Thomas d’Aquin crée une véritable légende noire qui va se former créer autour du personnage : il serait l’auteur de déclarations impies, il serait un écrivain maudit qui traita d’imposteurs les fondateurs des trois religions monothéistes. On fit d’Averroès un athée qui considère que l’humanité a été bernée par les fondateurs de religions. Mais en réalité c’est contre les « averroïstes » que Thomas d’Aquin fulmine ; Ces « Averroïstes «, ce sont des enseignants de philosophie qui voudraient se libérer de la tutelle de l’Eglise pour penser comme ils veulent. Et Averroès n’est qu’un prétexte. L’Averroïste était celui qui, comme croyant, soutenait que ce que disait la religion était vrai, mais comme philosophe pensait que c’était faux. C’est la forme médiévale de la langue de bois.
Mais c’est au début du XIVème que les Averroïstes latins font des ravages en Europe à l’école franciscaine et l’université de Paris. Mais la célébrité d’Averroès à Paris, dans le quartier de la montagne Sainte-Geneviève, fut vraiment une célébrité basée sur le mensonge. Averroès s’il avait pu revenir sur terre aurait demandé des comptes à Saint Thomas sur cette diabolisation de sa personne et de ses oeuvres.
Je pense que j’ai un peu dit.
(Transcription en hébreu d’une œuvre du philosophe aristotélicien musulman Ibn Rusd (dit Averroès)
Cette belle copie aragonaise des Commentaires d’Ibn Rusd (1126-1198) sur Aristote (De la génération et de la corruption, Des météores, De l’âme et Du sens et du sensible) fut exécutée pour Don Judah ben Salomon ibn Lavi de la Cavalleria, ministre de trois rois et fin lettré, qui accueillait poètes, philosophes et érudits dans sa demeure, où ils profitaient d’une riche bibliothèque.)
Avec l’aimable autorisation de
Jean MAS :.
Grande Loge du Liban
Mars 2007
Commentaire:
Le film " Le destin " de Youssef Chahine.
La vie d’Averroès a été retracée dans " Le Destin ", un film de Youssef Chahine (coproduction franco-égyptienne) primé au Festival de Cannes en 1997 (Prix du 50e anniversaire du festival qui a récompensé l’ensemble de l’œuvre cinématographique du réalisateur).
Le Destin est d'abord un film contre le fanatisme d'aujourd'hui et l'intolérance religieuse avant d'être un film retraçant l'histoire d'Averroès.
Youssef Chahine est un cinéaste égyptien de 71 ans, né à Alexandrie son père est d'origine syrienne sa mère est d'origine grecque, il est marié à une Française.

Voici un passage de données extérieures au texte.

(** X20: [compare_with_classical_random] raises [ZeroDivisionError] for
    zero samples.  For a negative number it draws nothing and returns zero
    counts and zero probabilities.  For a positive number it returns
    counts between zero and the number of samples and probabilities
    between 0.0 and 1.0; the counts add up to the number of samples when
    every draw is 0 or 1. *)
Theorem compare_with_classical_random_cases :
  forall (randint : nat -> Z) (num_samples : Z),
    (num_samples = 0 ->
     compare_with_classical_random randint num_samples
     = Raise ZeroDivisionError) /\
    (num_samples < 0 ->
     exists r,
       compare_with_classical_random randint num_samples = Ok r /\
       Classical.count_0 r = 0 /\ Classical.count_1 r = 0 /\
       F.is_zero (Classical.probability_0 r) = true /\
       F.is_zero (Classical.probability_1 r) = true) /\
    (0 < num_samples ->
     exists r,
       compare_with_classical_random randint num_samples = Ok r /\
       0 <= Classical.count_0 r <= num_samples /\
       0 <= Classical.count_1 r <= num_samples /\
       F.leb F.zero (Classical.probability_0 r) = true /\
       F.leb (Classical.probability_0 r) F.one = true /\
       F.leb F.zero (Classical.probability_1 r) = true /\
       F.leb (Classical.probability_1 r) F.one = true /\
       ((forall i, randint i = 0 \/ randint i = 1) ->
        Classical.count_0 r + Classical.count_1 r = num_samples)).
Proof.
  intros randint n. split; [|split].
  - intros ->. reflexivity.
  - intros Hn. unfold compare_with_classical_random.
    replace (Z.to_nat n) with 0%nat by lia. cbn [seq map].
    change (count 0 []) with 0. change (count 1 []) with 0.
    unfold int_truediv.
    replace (n =? 0) with false by (symmetry; apply Z.eqb_neq; lia).
    cbn [Z.eqb bind]. eexists. split; [reflexivity|].
    repeat split; reflexivity.
  - intros Hn. unfold compare_with_classical_random.
    set (bits := map randint (seq 0 (Z.to_nat n))).
    assert (Hlen : len bits = n) by (unfold bits; rewrite len_map_seq; lia).
    pose proof (count_bounds 0 bits) as H0.
    pose proof (count_bounds 1 bits) as H1.
    rewrite Hlen in H0, H1.
    destruct (int_truediv_unit (count 0 bits) n H0 Hn)
      as (p0 & Hp0 & H0a & H0b).
    destruct (int_truediv_unit (count 1 bits) n H1 Hn)
      as (p1 & Hp1 & H1a & H1b).
    rewrite Hp0, Hp1. cbn [bind]. eexists. split; [reflexivity|].
    cbn [Classical.count_0 Classical.count_1 Classical.probability_0
         Classical.probability_1].
    repeat split; try assumption; try lia.
    intros Hbits. rewrite <- Hlen. apply BitSequence_counts.
    apply BitSequence_map_seq. exact Hbits.
Qed.

Lemma compare_with_classical_random_cases_witness :
  compare_with_classical_random (fun i => Z.of_nat (Nat.modulo i 2)) 0
  = Raise ZeroDivisionError /\
  exists r,
    compare_with_classical_random (fun i => Z.of_nat (Nat.modulo i 2)) 5
    = Ok r /\
    0 <= Classical.count_0 r <= 5 /\
    0 <= Classical.count_1 r <= 5 /\
    F.leb F.zero (Classical.probability_0 r) = true /\
    F.leb (Classical.probability_0 r) F.one = true /\
    F.leb F.zero (Classical.probability_1 r) = true /\
    F.leb (Classical.probability_1 r) F.one = true /\
    ((forall i, Z.of_nat (Nat.modulo i 2) = 0 \/ Z.of_nat (Nat.modulo i 2) = 1) ->
     Classical.count_0 r + Classical.count_1 r = 5).
Proof.
  split.
  - apply (proj1 (compare_with_classical_random_cases
                    (fun i => Z.of_nat (Nat.modulo i 2)) 0)).
    reflexivity.
  - apply (proj2 (proj2 (compare_with_classical_random_cases
                           (fun i => Z.of_nat (Nat.modulo i 2)) 5))).
    lia.
Defined.

(** * The running average of the bit sequence plot *)

Lemma sum_acc (l : list Z) :
  forall acc, fold_left Z.add l acc = acc + sum l.
Proof.
  unfold sum. induction l as [|x l IH]; intros acc; cbn [fold_left]; [lia|].
  rewrite IH, (IH (0 + x)). lia.
Qed.

Lemma sum_bits (l : list Z) : BitSequence l -> 0 <= sum l <= len l.
Proof.
  induction 1 as [|b l Hb Hl IH]; [unfold sum, len; cbn; lia|].
  unfold sum. cbn [fold_left]. rewrite sum_acc.
  unfold len in *. cbn [List.length]. lia.
Qed.

Lemma BitSequence_skipn (n : nat) :
  forall l, BitSequence l -> BitSequence (skipn n l).
Proof.
  induction n as [|n IH]; intros l Hl; [exact Hl|].
  destruct l as [|x l]; [constructor|].
  cbn [skipn]. apply IH. exact (Forall_inv_tail Hl).
Qed.

Lemma slice_window (l : list Z) (i : nat) (w : Z) :
  0 <= w -> Z.of_nat i + w <= len l ->
  slice l (Z.of_nat i) (Z.of_nat i + w)
  = firstn (Z.to_nat w) (skipn i l) /\
  len (firstn (Z.to_nat w) (skipn i l)) = w.
Proof.
  intros Hw Hi. unfold slice.
  replace (Z.of_nat i <? 0) with false by (symmetry; apply Z.ltb_ge; lia).
  replace (Z.of_nat i + w <? 0) with false by (symmetry; apply Z.ltb_ge; lia).
  rewrite !Z.min_l by lia.
  replace (Z.of_nat i + w - Z.of_nat i) with w by lia.
  rewrite Nat2Z.id. split; [reflexivity|].
  unfold len in *. rewrite length_firstn, length_skipn. lia.
Qed.

Lemma running_avg_loop_spec (l : list Z) (w : Z) :
  BitSequence l -> 1 <= w ->
  forall indices acc,
    (forall i, In i indices -> Z.of_nat i + w <= len l) ->
    exists avgs,
      running_avg_loop l w indices acc = Ok (acc ++ avgs)%list /\
      Forall2
        (fun i a =>
           int_truediv (sum (firstn (Z.to_nat w) (skipn i l))) w = Ok a /\
           F.leb F.zero a = true /\ F.leb a F.one = true)
        indices avgs.
Proof.
  intros Hl Hw indices.
  induction indices as [|i rest IH]; intros acc Hin.
  - exists []. rewrite app_nil_r. split; [reflexivity|constructor].
  - destruct (slice_window l i w ltac:(lia) (Hin i (or_introl eq_refl)))
      as [Hs Hlen].
    pose proof (sum_bits _ (BitSequence_firstn (Z.to_nat w) _
                              (BitSequence_skipn i l Hl))) as Hsum.
    rewrite Hlen in Hsum.
    destruct (int_truediv_unit _ w Hsum ltac:(lia)) as (a & Ha & Ha0 & Ha1).
    destruct (IH (acc ++ [a])%list (fun j Hj => Hin j (or_intror Hj)))
      as (avgs & Hr & Hf).
    exists (a :: avgs). cbn [running_avg_loop].
    rewrite Hs, Hlen, Ha. cbn [bind]. rewrite Hr, <- app_assoc.
    split; [reflexivity|]. constructor; [|exact Hf].
    repeat split; assumption.
Qed.

(** X21: the running average of [plot_bit_sequence] over a bit sequence,
    for a window of at least one and at most all of the measurements:
    nothing is raised, there is one average per position of the window
    ([len(measurements) - window_size + 1] of them), each is the sum of
    the window's bits divided by [window_size], and each is a double
    between 0.0 and 1.0. *)
Theorem running_avg_of_bits :
  forall (l : list Z) (window_size : Z),
    BitSequence l -> 1 <= window_size <= len l ->
    exists avgs,
      running_avg l window_size = Ok avgs /\
      len avgs = len l - window_size + 1 /\
      Forall2
        (fun i a =>
           int_truediv (sum (firstn (Z.to_nat window_size) (skipn i l)))
             window_size = Ok a /\
           F.leb F.zero a = true /\ F.leb a F.one = true)
        (seq 0 (Z.to_nat (len l - window_size + 1))) avgs.
Proof.
  intros l w Hl Hw. unfold running_avg.
  destruct (running_avg_loop_spec l w Hl ltac:(lia)
              (seq 0 (Z.to_nat (len l - w + 1))) [])
    as (avgs & Hr & Hf).
  - intros i Hi. apply in_seq in Hi. lia.
  - exists avgs. split; [exact Hr|]. split; [|exact Hf].
    apply Forall2_length in Hf. rewrite length_seq in Hf.
    unfold len in *. lia.
Qed.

4 ans avant 'Le destin', son film 'L'émigré' a été interdit par la censure islamiste.
Le film s'ouvre sur un bûcher, en France, où se consument un homme et les livres d'Averroès qu'il a traduits, et se termine sur un autodafé des livres d'Averroès, à Cordoue;
Autodafé bien inutile d'ailleurs car des exemplaires ont été sauvés par le fils du calife qui les avait déposés en Égypte après une périlleuse chevauchée.
« La pensée a des ailes. Nul ne peut arrêter son envol »peut on alors lire sur l'écran.
Des livres détruits aux livres sauvés, que de péripéties entre ces deux scènes !
Le film est construit sur l'affrontement entre les obscurantistes qui veulent s'emparer du pouvoir par tous les moyens, et les stratagèmes des amis d'Averroès pour sauver ses livres ainsi que leur conception de la vie fondée sur la connaissance, la tolérance, le partage et l'amour.